論文を読むべきでないときもある

朝に国際会議の原稿添削。ドライアイが半端ない。今週で終わりだと思うが、1か月連続は厳しい。

そういえば、首都大に来て複数の研究室の学生が「英論」という表現を使うのだが、違和感がある(うちの研究室の学生は使わないし、首都大以外では聞いたことがない)。論文としては査読ありか査読なしか、という区別と、発表媒体として論文誌か国際会議(ワークショップ)か、あるいはシンポジウムや研究会、全国大会か、といったような違いはあるが、書かれている言語が何語であるか、というのはあまり意味のある区別ではないので……。

どうも英語の論文を読んだり書いたりすることに特別な意識があるのかもしれないが、英語の論文を読んだり書いたりすることは当然で、英語で書かれたものでも玉石混淆なので、トップカンファレンスやトップジャーナルで発表されている論文を集中的に読んでほしいし、逆に投稿するときも C ランクの国際会議ではなくできれば A ランク、それが無理でもせめて B ランクの国際会議に投稿してほしいので、英語かどうかで閾値を設けるのではなく、クオリティで閾値を設けてほしいと思っている。

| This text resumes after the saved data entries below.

Lemma mapping_of_lookup (bs : list (string * string)) k v :
  NoDup (map fst bs) -> (k, v) ∈ bs -> mapping_of bs !! k = Some v.
Proof.
  unfold mapping_of. generalize (∅ : gmap string string).
  induction bs as [|[k' v'] bs IH]; intros m Hnd Hin; [inversion Hin|].
  simpl in *. apply NoDup_cons in Hnd as [Hk' Hnd].
  apply elem_of_cons in Hin as [Heq|Hin].
  - injection Heq as -> ->. rewrite fold_insert_other by exact Hk'.
    apply lookup_insert_eq.
  - apply (IH _ Hnd Hin).
Qed.

Lemma append_assoc (a b c : string) : (a +:+ b) +:+ c = a +:+ b +:+ c.
Proof.
  induction a as [|x a IH]; [reflexivity|].
  change (String x ((a +:+ b) +:+ c) = String x (a +:+ b +:+ c)). rewrite IH. reflexivity.
Qed.

Lemma join_cons sep w ws : ws <> [] -> Str.join sep (w :: ws) = w +:+ sep +:+ Str.join sep ws.
Proof. destruct ws; [congruence|reflexivity]. Qed.

Lemma join_app sep l1 l2 :
  l1 <> [] -> l2 <> [] ->
  Str.join sep (l1 ++ l2) = Str.join sep l1 +:+ sep +:+ Str.join sep l2.
Proof.
  intros H1 H2. induction l1 as [|w l1 IH]; [congruence|].
  destruct l1 as [|w' l1].
  - simpl app. apply join_cons, H2.
  - change ((w :: w' :: l1) ++ l2) with (w :: ((w' :: l1) ++ l2)).
    rewrite join_cons by discriminate. rewrite IH by discriminate.
    rewrite (join_cons sep w (w' :: l1)) by discriminate.
    rewrite !append_assoc. reflexivity.
Qed.

(** Putting the captures of a parse back into the tokens gives the words
    again, joined with single spaces. *)
Lemma captures_render tokens (m : gmap string string) : forall allocation words bs,
  captures tokens allocation words = Some bs ->
  Forall (fun x => 1 <= x) allocation ->
  (forall k v, (k, v) ∈ bs -> m !! k = Some v) ->
  Str.join " " (map (render m) tokens) = Str.join " " words.
Proof.
  induction tokens as [|[w|name] tokens IH]; intros allocation words bs Hcap Hpos Hm.
  - destruct (captures_shape _ _ _ _ Hcap Hpos) as (_ & _ & [Hnil _]).
    rewrite (Hnil eq_refl). reflexivity.
  - cbn [captures] in Hcap. destruct words as [|word words]; [discriminate|].
    destruct (decide (word = w)) as [->|]; [|discriminate].
    destruct (captures_shape _ _ _ _ Hcap Hpos) as (_ & _ & Hnil).
    specialize (IH _ _ _ Hcap Hpos Hm). cbn [map render].
    destruct tokens as [|t tokens].
    + destruct Hnil as [Hnil _]. rewrite (Hnil eq_refl). reflexivity.
    + destruct words as [|word' words].
      { destruct Hnil as [_ Hnil]. discriminate (Hnil eq_refl). }
      rewrite !join_cons by discriminate. rewrite IH. reflexivity.
  - cbn [captures] in Hcap. destruct allocation as [|n allocation]; [discriminate|].
    destruct (decide _) as [Hn|]; [|discriminate].
    destruct (captures tokens allocation _) as [bs'|] eqn:Hbs; [|discriminate].
    injection Hcap as <-. apply Forall_cons in Hpos as [Hn1 Hpos].
    destruct (captures_shape _ _ _ _ Hbs Hpos) as (_ & _ & Hnil).
    assert (IH' := IH _ _ _ Hbs Hpos ltac:(intros k v Hkv; apply Hm; right; exact Hkv)).
    cbn [map render]. rewrite (Hm name _ ltac:(left)). simpl default.
    rewrite <- (take_drop (Z.to_nat n) words) at 2.
    assert (Htake : take (Z.to_nat n) words <> []).
    { destruct words; [simpl in Hn; lia|]. destruct (Z.to_nat n) eqn:Hz; [lia|discriminate]. }
    destruct tokens as [|t tokens].
    + destruct Hnil as [Hnil _]. rewrite (Hnil eq_refl), app_nil_r. reflexivity.
    + destruct (drop (Z.to_nat n) words) as [|word' rest] eqn:Hdrop.
      { destruct Hnil as [_ Hnil]. discriminate (Hnil eq_refl). }
      rewrite join_cons by discriminate. rewrite join_app by (assumption || discriminate).
      rewrite IH'. reflexivity.
Qed.
(** * prompt-router: fingerprint cache and batch engine

    A shallow embedding of [cache/prompt_cache.py] and
    [chains/batch_processor.py].  Python objects become Rocq values, the
    SQLite table [cache_entries] a list of rows in rowid order, the cache
    directory a finite map from file names to file contents, and every
    method a computation in a state-and-exception monad over the [World]
    it reads and mutates. *)

From Stdlib Require Import ZArith QArith Qround Permutation Ascii.
From stdpp Require Import gmap strings list fin_maps sorting pretty.

Local Open Scope Z_scope.
Local Set Warnings "-register-all".

(** ** hashlib.sha256 (FIPS 180-4), on 32-bit words held in [Z] *)

Module Sha256.

Definition w32 (x : Z) : Z := x mod 2 ^ 32.
Definition add32 (x y : Z) : Z := w32 (x + y).
Definition rotr (n x : Z) : Z :=
  w32 (Z.lor (Z.shiftr x n) (Z.shiftl x (32 - n))).
Definition shr (n x : Z) : Z := Z.shiftr x n.
Definition not32 (x : Z) : Z := Z.lxor x (2 ^ 32 - 1).

Definition Ch (x y z : Z) : Z := Z.lxor (Z.land x y) (Z.land (not32 x) z).
Definition Maj (x y z : Z) : Z :=
  Z.lxor (Z.lxor (Z.land x y) (Z.land x z)) (Z.land y z).
Definition bsig0 (x : Z) : Z := Z.lxor (Z.lxor (rotr 2 x) (rotr 13 x)) (rotr 22 x).
Definition bsig1 (x : Z) : Z := Z.lxor (Z.lxor (rotr 6 x) (rotr 11 x)) (rotr 25 x).
Definition ssig0 (x : Z) : Z := Z.lxor (Z.lxor (rotr 7 x) (rotr 18 x)) (shr 3 x).
Definition ssig1 (x : Z) : Z := Z.lxor (Z.lxor (rotr 17 x) (rotr 19 x)) (shr 10 x).

(** The constants are derived as the standard prescribes: from the
    first 64 primes, the first 32 bits of the fractional parts of their
    cube roots (the round constants) and, for the first 8, of their
    square roots (the initial hash value). *)
Definition is_prime (n : Z) : bool :=
  (1 <? n) && forallb (λ d, negb (n mod d =? 0)) (seqZ 2 (n - 2)).

Definition primes : list Z := filter (λ n, is_prime n = true) (seqZ 2 310).

(** The integer cube root, by bisection between [lo] and [hi]. *)
Fixpoint cube_root (fuel : nat) (lo hi n : Z) : Z :=
  match fuel with
  | O => lo
  | S fuel' =>
      if hi - lo <=? 1 then lo
      else let mid := (lo + hi) / 2 in
           if mid ^ 3 <=? n then cube_root fuel' mid hi n else cube_root fuel' lo mid n
  end.

Definition frac_cube_root (p : Z) : Z := w32 (cube_root 40 0 (2 ^ 35) (p * 2 ^ 96)).
Definition frac_square_root (p : Z) : Z := w32 (Z.sqrt (p * 2 ^ 64)).
(** * staratlaspy: account decoder and instruction encoder

    A shallow embedding of

    - [src/faction/accounts/player_faction_data.py]
      (class [PlayerFactionData]: [fetch], [fetch_multiple], [decode],
      [to_json], [from_json]), and
    - [src/score/instructions/process_withdraw_fuel.py]
      (function [process_withdraw_fuel])

    together with the library functions these two files call
    ([construct]/[borsh_construct] field parsers, [solana.publickey.PublicKey],
    [base58]), which are modelled by their behaviour on the inputs the two
    files give them.

    Python exceptions are values of [exception]; a call that may raise has a
    result in [result A].  Python [bytes] are lists of [byte]; Python [int]
    is [Z]; Python [str] is [string]; a [dict] keyed by strings is a
    [gmap string _].  The program identity [PROGRAM_ID] (module
    [program_id], which the two files import) and [base64.b64decode] are
    section variables: every statement holds for any value of them. *)

From Stdlib Require Import ZArith Lia Strings.Byte Ascii String List.
From stdpp Require Import base option list gmap strings.
Import ListNotations.

#[local] Open Scope Z_scope.

(** ** Exceptions and results *)

Inductive exception : Type :=
| KeyError (key : string)                 (* dict[key] on a missing key *)
| ValueError (msg : string)
| AccountInvalidDiscriminator (msg : string)   (* anchorpy.error *)
| StreamError                             (* construct: stream read less than specified amount *)
| FormatFieldError                        (* construct: struct.pack refused the value *)
| binascii_Error.                         (* base64.b64decode on malformed text *)

Inductive result (A : Type) : Type :=
| Ok (a : A)
| Raise (e : exception).
Arguments Ok {A} a.
Arguments Raise {A} e.

#[global] Instance result_ret : MRet result := fun _ a => Ok a.
#[global] Instance result_bind : MBind result := fun _ _ f m =>
  match m with
  | Ok a => f a
  | Raise e => Raise e
  end.

Definition is_Ok {A} (r : result A) : Prop := exists a, r = Ok a.

(** ** Bytes and integers *)

Abbreviation bytes := (list byte).

#[global] Instance byte_eq_dec : EqDecision byte := Byte.byte_eq_dec.

Definition byte_to_Z (b : byte) : Z := Z.of_N (Byte.to_N b).

(** [bytes([z])]: defined for [0 <= z <= 255] only. *)
Definition byte_of_Z (z : Z) : option byte :=
  if decide (0 <= z) then Byte.of_N (Z.to_N z) else None.

(** [int.from_bytes(b, "little")] *)
Fixpoint int_from_bytes_little (b : bytes) : Z :=
  match b with
  | [] => 0
  | x :: rest => byte_to_Z x + 256 * int_from_bytes_little rest
  end.

(** [int.from_bytes(b, "big")] *)
Definition int_from_bytes_big (b : bytes) : Z :=
  fold_left (fun acc x => acc * 256 + byte_to_Z x) b 0.

(** The byte of a number already reduced modulo 256. *)
Definition byte_of_residue (z : Z) : byte :=
  default x00 (byte_of_Z (z mod 256)).

(** [acc.to_bytes(length, "big")], for [0 <= acc < 256 ^ length]. *)
Fixpoint int_to_bytes_big (length : nat) (acc : Z) : bytes :=
  match length with
  | O => []
  | S n => int_to_bytes_big n (acc / 256) ++ [byte_of_residue acc]
  end.

(** [acc.bit_length()] for [0 <= acc]. *)
Definition bit_length (acc : Z) : Z :=
  if decide (acc = 0) then 0 else Z.log2 acc + 1.

(** [s.lstrip(c)]: drop the leading copies of [c]. *)
Fixpoint lstrip {A} `{EqDecision A} (c : A) (s : list A) : list A :=
  match s with
  | [] => []
  | x :: rest => if decide (x = c) then lstrip c rest else s
  end.

(** [s.rjust(width, c)] *)
Definition rjust {A} (width : nat) (c : A) (s : list A) : list A :=
  replicate (width - length s) c ++ s.

(** ** The [base58] package (Bitcoin alphabet), as [solana.publickey] uses it *)

Module base58.

Definition BITCOIN_ALPHABET : list ascii :=
  list_ascii_of_string
    "123456789ABCDEFGHJKLMNPQRSTUVWXYZabcdefghijkmnopqrstuvwxyz".

(** [alphabet[idx:idx+1]] *)
Definition alphabet_at (idx : Z) : ascii :=
  nth (Z.to_nat idx) BITCOIN_ALPHABET "1"%char.

(** The decode map: the position of a character in the alphabet. *)
Fixpoint index_from (c : ascii) (alphabet : list ascii) (pos : Z) : option Z :=
  match alphabet with
  | [] => None
  | a :: rest => if decide (a = c) then Some pos else index_from c rest (pos + 1)
  end.

Definition decode_map (c : ascii) : option Z := index_from c BITCOIN_ALPHABET 0.

(** [b58encode_int(i, default_one=False)]:
<<
    string = bytes()
    while i:
        i, idx = divmod(i, base)
        string = alphabet[idx:idx+1] + string
>>
    The loop runs at most [i.bit_length()] times, which is the fuel. *)
Fixpoint b58encode_int_loop (fuel : nat) (i : Z) (string : list ascii)
  : list ascii :=
  match fuel with
  | O => string
  | S fuel' =>
      if decide (i = 0) then string
      else b58encode_int_loop fuel' (i / 58) (alphabet_at (i mod 58) :: string)
  end.

Definition b58encode_int (i : Z) : list ascii :=
  b58encode_int_loop (Z.to_nat (bit_length i)) i [].

(** [b58encode(v)]: leading zero bytes become leading ['1'] characters. *)
Definition b58encode (v : bytes) : string :=
  let origlen := length v in
  let v' := lstrip x00 v in
  let newlen := length v' in
  let acc := int_from_bytes_big v' in
  let result := b58encode_int acc in
  string_of_list_ascii (replicate (origlen - newlen) "1"%char ++ result).

(** Characters [str.rstrip()] removes, among the code points below 256. *)
Definition is_space (c : ascii) : bool :=
  let n := N_of_ascii c in
  ((9 <=? n) && (n <=? 13) || (28 <=? n) && (n <=? 32)
   || (n =? 133) || (n =? 160))%N.

Fixpoint rstrip (s : list ascii) : list ascii :=
  match s with
  | [] => []
  | c :: rest =>
      match rstrip rest with
      | [] => if is_space c then [] else [c]
      | rest' => c :: rest'
      end
  end.

(** The accumulation loop of [b58decode_int]; [None] is its [ValueError]
    ("Invalid character"). *)
Fixpoint b58decode_int_loop (v : list ascii) (decimal : Z) : option Z :=
  match v with
  | [] => Some decimal
  | char :: rest =>
      match decode_map char with
      | Some d => b58decode_int_loop rest (decimal * 58 + d)
      | None => None
      end
  end.

Definition b58decode_int (v : list ascii) : option Z :=
  b58decode_int_loop (rstrip v) 0.

(** [b58decode(v)]; [None] is [ValueError]. *)
Definition b58decode (v : string) : option bytes :=
  let v := rstrip (list_ascii_of_string v) in
  let origlen := length v in
  let v' := lstrip "1"%char v in
  let newlen := length v' in
  match b58decode_int v' with
  | Some acc =>
      Some (int_to_bytes_big
              (origlen - newlen + Z.to_nat ((bit_length acc + 7) / 8)) acc)
  | None => None
  end.

End base58.

(** ** [solana.publickey.PublicKey] *)

Record PublicKey : Type := { _key : bytes }.

#[global] Instance PublicKey_eq_dec : EqDecision PublicKey.
Proof. solve_decision. Defined.

Module PublicKeyOps.

Definition LENGTH : nat := 32.

Definition invalid_input : exception := ValueError "invalid public key input:".

(** [PublicKey(value)] for [value : bytes] *)
Definition of_bytes (value : bytes) : result PublicKey :=
  if decide (LENGTH < length value)%nat then Raise invalid_input
  else Ok {| _key := value |}.

(** [PublicKey(value)] for [value : str] *)
Definition of_str (value : string) : result PublicKey :=
  match base58.b58decode value with
  | None => Raise invalid_input
  | Some key =>
      if decide (length key = LENGTH) then Ok {| _key := key |}
      else Raise invalid_input
  end.

(** [bytes(pk)]: the key, left-padded with zero bytes to [LENGTH]. *)
Definition to_bytes (pk : PublicKey) : bytes :=
  if decide (length (_key pk) = LENGTH) then _key pk
  else rjust LENGTH x00 (_key pk).

(** [str(pk)] *)
Definition str (pk : PublicKey) : string := base58.b58encode (to_bytes pk).

(** [pk == other] *)
Definition eqb (pk other : PublicKey) : bool :=
  bool_decide (to_bytes pk = to_bytes other).
(** * Deprecation notices of [lib/common/api/deprecate.ts]

    A shallow embedding of the deprecation module and the properties its
    specification states about it.

    The module is stateful JavaScript: a module variable
    ([deprecationHandler]), one captured variable [warned] per closure
    made by [warnOnceMessage], the three flags of [process], and the
    objects and emitters it wraps.  All of it is kept in one [World]
    that every operation threads through; an operation returns the new
    world and a completion (a value, or a thrown JavaScript value).

    Conventions of the embedding.
    - Callbacks owned by the embedder (the wrapped functions, the
      original getters and setters, ordinary listeners) are host
      functions: a call is recorded in [effects] and its result is given
      by the function's behaviour.  The custom handler is known by a
      number; a call of it is recorded and returns.  None of them calls
      back into this module.
    - Closures made by this module are first-order data ([WarnOnce],
      [FunctionWrapper], [Getter], [Setter], [Listener]) run by an
      interpreter.
    - Objects are ordinary and extensible, their properties configurable
      and writable; a property is a data slot or an accessor pair.
    - [notices] is ghost state: the messages [log] was called with, in
      order.  It is written by [log] only and read by no operation. *)

From Stdlib Require Import String ZArith List Bool Lia.
From stdpp Require Import base option list gmap strings.

Open Scope string_scope.

(** ** Values and completions *)

Definition loc := nat.

Inductive JsVal :=
| VUndefined
| VNull
| VBool (b : bool)
| VNumber (n : Z)
| VString (s : string)
| VObject (l : loc)
| VError (name message : string).

#[global] Instance JsVal_eq_dec : EqDecision JsVal.
Proof. solve_decision. Defined.

(** [new Error(message)] *)
Definition Error (message : string) : JsVal := VError "Error" message.
Definition TypeError (message : string) : JsVal := VError "TypeError" message.
(** * Q-and-A-Chatbot/app.py: session state machine and completion client

    A shallow embedding of the Streamlit script [app.py].  One execution of
    the script (a "run") reads the widget state of the browser, mutates
    [st.session_state] and draws elements; [st.rerun()] and [st.stop()]
    abort the run.  The embedding keeps the script's own names. *)

From Stdlib Require Import PrimFloat.
From Stdlib Require Import String Ascii List ZArith Bool Lia.
From Stdlib.Strings Require Byte.
From Stdlib Require NArith.
Import ListNotations.
Open Scope string_scope.

Abbreviation float := PrimFloat.float.

(** ** Python values *)

Module Py.

(** Truthiness of a [str]: the empty string is falsy. *)
Definition truthy (s : string) : bool :=
  match s with
  | EmptyString => false
  | String _ _ => true
  end.

(** Truthiness of a value that is a [str] or [None]. *)
Definition truthy_opt (v : option string) : bool :=
  match v with
  | None => false
  | Some s => truthy s
  end.

(** [needle in hay] on strings. *)
Fixpoint str_in (needle hay : string) : bool :=
  if String.prefix needle hay then true
  else match hay with
       | EmptyString => false
       | String _ rest => str_in needle rest
       end.

(** [x in l] on a list of strings. *)
Fixpoint list_in (x : string) (l : list string) : bool :=
  match l with
  | [] => false
  | y :: l' => if String.eqb y x then true else list_in x l'
  end.

(** [l.index(x)]: the first position of [x]; [None] stands for the
    [ValueError] Python raises when [x] is absent. *)
Fixpoint list_index (x : string) (l : list string) : option nat :=
  match l with
  | [] => None
  | y :: l' =>
      if String.eqb y x then Some 0%nat
      else match list_index x l' with
           | Some n => Some (S n)
           | None => None
           end
  end.

(** [float(x)] on a float and [int(n)] on an int return their argument. *)
Definition float_ (x : float) : float := x.
Definition int_ (n : Z) : Z := n.

(** An exception object: its class and what [str(e)] yields. *)
Record Exception := { exc_class : string; exc_str : string }.

(** The result of a call that may raise. *)
Inductive Outcome (A : Type) : Type :=
| Return (a : A)
| Raise (e : Exception).
Arguments Return {A} a.
Arguments Raise {A} e.

End Py.
Import Py.

(** ** Constants of the module *)

Definition KEY_MISSING_TEXT : string :=
  "GROQ_API_KEY not found. Add it in Streamlit Cloud → Settings → Secrets.".

Definition GROQ_BASE_URL : string := "https://api.groq.com/openai/v1".

Definition MODEL_OPTIONS : list string :=
  [ "llama-3.1-8b-instant";
    "llama-3.3-70b-versatile";
    "groq/compound-mini";
    "groq/compound" ].

Definition SYSTEM_TEXT : string :=
  "You are a helpful assistant. Answer clearly, politely, and accurately.".

Definition RETIRED_HINT : string :=
  "That model was retired by Groq. Pick a different model from the dropdown.".

(** [prompt]: the two-message chat template, with [{question}] filled in. *)
Definition prompt (question : string) : list (string * string) :=
  [ ("system", SYSTEM_TEXT);
    ("user", "Question: " ++ question) ].

(** ** Session state *)

(** [st.session_state.settings]: a dict with the three fixed keys. *)
Record Settings := {
  model : string;
  temperature : float;
  max_tokens : Z
}.

(** An entry of [st.session_state.messages]. *)
Record Message := { role : string; content : string }.

(** [st.session_state] once its three keys exist. *)
Record SessionState := {
  page : string;
  settings : Settings;
  messages : list Message
}.

(** [st.session_state] as the script finds it: a key may be missing. *)
Record Store := {
  st_page : option string;
  st_settings : option Settings;
  st_messages : option (list Message)
}.

Definition empty_store : Store :=
  {| st_page := None; st_settings := None; st_messages := None |}.

Definition default_settings : Settings :=
  {| model := "llama-3.1-8b-instant";
     temperature := 0x1.6666666666666p-1%float;  (* the double Python reads 0.7 as *)
     max_tokens := 512 |}.
(** X5: over the dictionary [process] builds, the resolver is the
    occupancy of the grid: for LEFT, TOP or RIGHT with a passing boundary
    test it returns the occupant of the target cell and raises [KeyError]
    with that cell's key when there is none; for any other member of
    [Edge], or a failing test, it returns none; without a direction it
    returns the occupant of the cell itself or raises for an empty cell. *)
Theorem session_resolver_spec (args : Args) (tiles : list Tile) (rows cols col row : Z) :
  (forall e,
      tile_from_raster_pos (session_args args tiles rows cols) col row
                           (Some (Edge_value e))
      = if is_neighbor_direction e
           && boundary_check (session_args args tiles rows cols) col row e
        then match occupant tiles (fst (target_cell col row e))
                                  (snd (target_cell col row e)) with
             | Some n => inr (Some n)
             | None => inl (KeyError (raster_key (fst (target_cell col row e))
                                                 (snd (target_cell col row e))))
             end
        else inr None) /\
  tile_from_raster_pos (session_args args tiles rows cols) col row None
  = match occupant tiles col row with
    | Some n => inr (Some n)
    | None => inl (KeyError (raster_key col row))
    end.
Proof.
  split; [intros e; apply session_resolve_edge | apply session_resolve_self].
Qed.

(** X6: a neighbour the resolver returns for a member of [Edge] is a
    tile of the data that sits in the adjacent cell the direction points
    to; so the direction is LEFT, TOP or RIGHT and its boundary test
    passed. *)
Theorem resolved_neighbor_adjacent (args : Args) (tiles : list Tile)
    (rows cols col row : Z) (e : Edge) (n : Tile) :
  tile_from_raster_pos (session_args args tiles rows cols) col row (Some (Edge_value e))
  = inr (Some n) ->
  In n tiles /\
  raster_pos (img_meta n) = target_cell col row e /\
  is_neighbor_direction e = true /\
  boundary_check (session_args args tiles rows cols) col row e = true.
Proof. apply resolve_edge_position. Qed.

Lemma resolved_neighbor_adjacent_witness :
  In square_11 square_grid /\
  raster_pos (img_meta square_11) = target_cell 0 1 RIGHT /\
  is_neighbor_direction RIGHT = true /\
  boundary_check (session_args example_args square_grid 1 1) 0 1 RIGHT = true.
Proof.
  apply (resolved_neighbor_adjacent example_args square_grid 1 1 0 1 RIGHT square_11).
  vm_compute. reflexivity.
Defined.
(** * mcp-watch: the rule-evaluation and result-aggregation pipeline

    A shallow embedding of the scanner core of mcp-watch
    (src/scanner/BaseScanner.ts, src/scanner/McpScanner.ts and the twelve
    scanners under src/scanner/scanners/), of the report formatter
    (src/utils/reportFormatter.ts) and of the command actions
    (src/main.ts), followed by theorems about them.

    Conventions of the embedding.
    - A JavaScript string is the list of its UTF-16 code units ([jsstring]).
    - A regular expression literal is a value of [regex]; its meaning is the
      backtracking semantics of ECMAScript, given here as the list of all
      ways a pattern can match at a position, in backtracking priority
      order ([ends]); the head of that list is what [RegExp.prototype.exec]
      finds.
    - The file system is a finite tree ([node]); [fs.readdirSync],
      [fs.statSync] and [fs.readFileSync] may fail on it.
    - A rejected promise / thrown exception is the [Err] case of [result].
    - The wording of [console.log] output is not modelled; paths are
      POSIX paths.
    - An object literal used as a table is the list of its own properties;
      a look-up also finds what [Object.prototype] defines.

    The theorems come after the definitions: first the theory of the
    matcher on plain patterns and of one [replace] step, then the
    properties of [sanitizeEvidence], of the scanners, of the orchestrator
    and of file discovery, and last those of the rule table, of the report
    formatter and of the command actions. *)

From Stdlib Require Import String Ascii List NArith Arith Lia Bool.
Import ListNotations.
Open Scope string_scope.
Open Scope list_scope.
Open Scope nat_scope.
(** * Quantitative engine of the prediction-market terminal

    A shallow embedding of [quant_engine.py] (with the value types of
    [models.py] it works on): the order-book walk that prices a trade,
    the Beta belief shape, and the expected-value / Kelly computation.

    Python's [float] is abstracted behind the interface [PyFloat], so every
    function below is written once, in the shape of the source.  Two
    instances are given:
    - IEEE binary64 ([PrimFloat]), the arithmetic the program runs in, with
      its rounding, its infinities and NaN;
    - exact rationals [Q], the arithmetic the formulas of the program are
      meant in.  It has no rounding, no infinity and no NaN: a property
      proved on it alone says what the algorithm computes, not what a
      binary64 run returns.

    The two are tied by [value], the rational a binary64 number stands for.
    Comparisons of binary64 numbers decide as the order of their values,
    and a call in which no operation rounds ([exact_run]) takes the
    branches, and returns the value, of the call over the rationals.
    Properties of the control flow and of comparisons are proved for every
    binary64 input; properties of the computed values are proved over the
    rationals and carried to the binary64 calls that do not round, with
    the inputs on which rounding breaks them given next to them. *)

From Stdlib Require Import ZArith QArith Qminmax Qpower Lqa.
From Stdlib Require Import List Sorted Bool Lia.
From Stdlib Require Import PrimFloat SpecFloat FloatOps FloatAxioms.
Import ListNotations.

Set Implicit Arguments.

(** ** Exceptions and results *)

(** The exceptions the engine can raise.  [ZeroDivisionError] is what
    Python's [/] raises on a zero divisor. *)
Inductive exn : Type :=
| ValueError
| OrderbookDepthError
| ZeroDivisionError.

Definition result (A : Type) : Type := (exn + A)%type.

Definition raise {A : Type} (e : exn) : result A := inl e.
Definition ret {A : Type} (a : A) : result A := inr a.

Definition bind {A B : Type} (m : result A) (k : A -> result B) : result B :=
  match m with
  | inl e => inl e
  | inr a => k a
  end.

Declare Scope py_scope.
Delimit Scope py_scope with py.

Notation "x <- m ;; k" := (bind m (fun x => k))
  (at level 61, m at next level, right associativity) : py_scope.

(** ** Numbers *)

(** The operations of Python floats that the engine uses, and the four
    literals that occur in it. *)
Class PyFloat (F : Type) : Type := {
  lit_0 : F;          (* 0.0 *)
  lit_1 : F;          (* 1.0 *)
  lit_100 : F;        (* 100.0 *)
  lit_1e_6 : F;       (* 1e-6 *)
  add : F -> F -> F;
  sub : F -> F -> F;
  mul : F -> F -> F;
  raw_div : F -> F -> F;
  leb : F -> F -> bool;
  ltb : F -> F -> bool;
  eqb : F -> F -> bool;
  is_nan : F -> bool
}.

例えば、自然言語処理分野限定であるが、The top 10 NLP conferences という記事は非常によくまとまっている。どの論文を読むべきでどの論文を読むべきではないか、そしてその理由、というのが挙げられていて、納得度が高い。なぜこの論文を読むべきではないか(意味がないわけではないが、こういう理由で避けるべき、という話)、というのを真正面から書いている文章はあまりないので、とても貴重である。この記事の意見に基本的に賛成である。裏を返すと、投稿する側としてはどういうところに投稿するべきか(どういうところには、投稿しても他の人に読まれないか)、ということが分かるので、そういう意味でも参考になる。

ちなみに、和文の論文でも、しっかりと書かれた論文もあるが、そうでない論文も沢山あるので、最初は和文のものは参考程度にとどめてあまり読まない方がいい。そもそも英語で書かれていないものは論文でない、という文化の分野もあるだろうが、その場合は「英語論文」という言い方自体が意味をなさないだろう(こちらの余談参照)。

午後は近所の公園へ。もう寒いのに水飲み場で水を出して遊びたがるので、困る。最近は塀に登って歩いたりするのがブームなようで、楽しいのだろうと思うが(自分も好きだったし)、ちょっとハラハラする。平衡感覚も育ってきたなぁ。